Seit 2012 beobachten Astrophysiker das Schicksal der Gaswolke G2, die sich Sagittarius A*, dem Schwarzen Loch im Zentrum der Milchstraße, näherte. Simulationen hatten ergeben, dass Wolke und Loch sich auf 30 Milliarden Kilometer annäherte und G2 durch die Gezeitenkräfte zerrissen würde. Das hat sich jetzt als falsch herausgestellt. Astronominnen um Andrea Ghez von der University of California Los Angeles beobachteten, dass die Wolke ihre Begegnung mit Sagittarius A* fast unverändert überstanden hat. Zwar sind die Außenbereiche von G2 während der Passage angemessen zerfleddert worden, ihr Kern aus warmem Gas aber ist erstaunlich stabil geblieben.

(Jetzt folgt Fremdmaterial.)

Section freewalk.
Context (m : gmap Z Z) (root : Z) (T : gmap (list Z) Z).
Context (Hw : pt_wf m root T) (Hcl : cleared m T).

Lemma ancestor π π' q : T !! (π ++ π') = Some q → is_Some (T !! π).
Proof.
  revert q. induction π' as [|j π' IH] using rev_ind; intros q Hq.
  - rewrite app_nil_r in Hq. eauto.
  - rewrite app_assoc in Hq. destruct (pw_parent _ _ _ Hw _ _ _ Hq) as [[q' Hq'] _]. by eapply IH.
Qed.

Lemma sub_page_ok π q : q ∈ sub_pages T π → page_ok q.
Proof. intros [π' Hq]%elem_of_sub_pages. by eapply pw_ok. Qed.

Lemma child_page_ok π i q : q ∈ child_pages T π i → page_ok q.
Proof. intros (j & π' & _ & Hq)%elem_of_child_pages. by eapply pw_ok. Qed.

Lemma child_not_parent π i p : T !! π = Some p → p ∉ child_pages T π i.
Proof.
  intros Hp (j & π' & _ & Hq)%elem_of_child_pages.
  pose proof (pw_inj _ _ _ Hw _ _ _ Hp Hq) as E. apply (f_equal length) in E.
  rewrite length_app /= in E. lia.
Qed.

(** Subtrees under different entries share no page. *)
Lemma child_disjoint π i q :
  q ∈ sub_pages T (π ++ [Z.of_nat i]) → q ∉ child_pages T π i.
Proof.
  intros [π' Hq]%elem_of_sub_pages (j & π'' & Hj & Hq')%elem_of_child_pages.
  pose proof (pw_inj _ _ _ Hw _ _ _ Hq Hq') as E. rewrite -app_assoc in E.
  apply app_inv_head in E. simplify_eq/=. lia.
Qed.

Lemma sub_pages_split π p q :
  T !! π = Some p → q ∈ sub_pages T π ↔ q = p ∨ q ∈ child_pages T π 512.
Proof.
  intros Hp. rewrite elem_of_sub_pages elem_of_child_pages. split.
  - intros [[|i π'] Hq]; [rewrite app_nil_r in Hq; left; congruence|]. right.
    assert (is_Some (T !! (π ++ [i]))) as [p' Hp'] by (apply (ancestor _ π' q); by rewrite -app_assoc).
    destruct (pw_parent _ _ _ Hw _ _ _ Hp') as [_ Hi]. exists (Z.to_nat i), π'.
    split; [lia|]. by rewrite Z2Nat.id; [|lia].
  - intros [->|(j & π' & _ & Hq)]; [exists []; by rewrite app_nil_r|eauto].
Qed.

Das bedeutet, dass die Wolke weit mehr Masse haben muss, als ihr bisher zugetraut wurde – mehr als unsere Sonne. Allerdings ist die Wolke dafür eigentlich zu leuchtschwach. Deswegen vermuten die Forscherinnen einen anderen Entstehungsmechanismus, nämlich die Verschmelzung eines engen Doppelsternsystems, ausgelöst durch die Nähe des Schwarzen Lochs. Der warme Kern der Wolke wäre demnach nichts anderes als die äußere Atmosphäre des neu gebildeten Sterns, während die Gasschleier außen herum während der turbulenten Verschmelzung ausgestoßen wurden. Dem allerdings widersprechen die Autoren der ursprünglichen Simulation – das Szenario sei sehr speziell und außergewöhnlich und deswegen sehr unwahrscheinlich. Viel eher handele es sich um einen normalen Stern am Ende seines Lebenszyklus.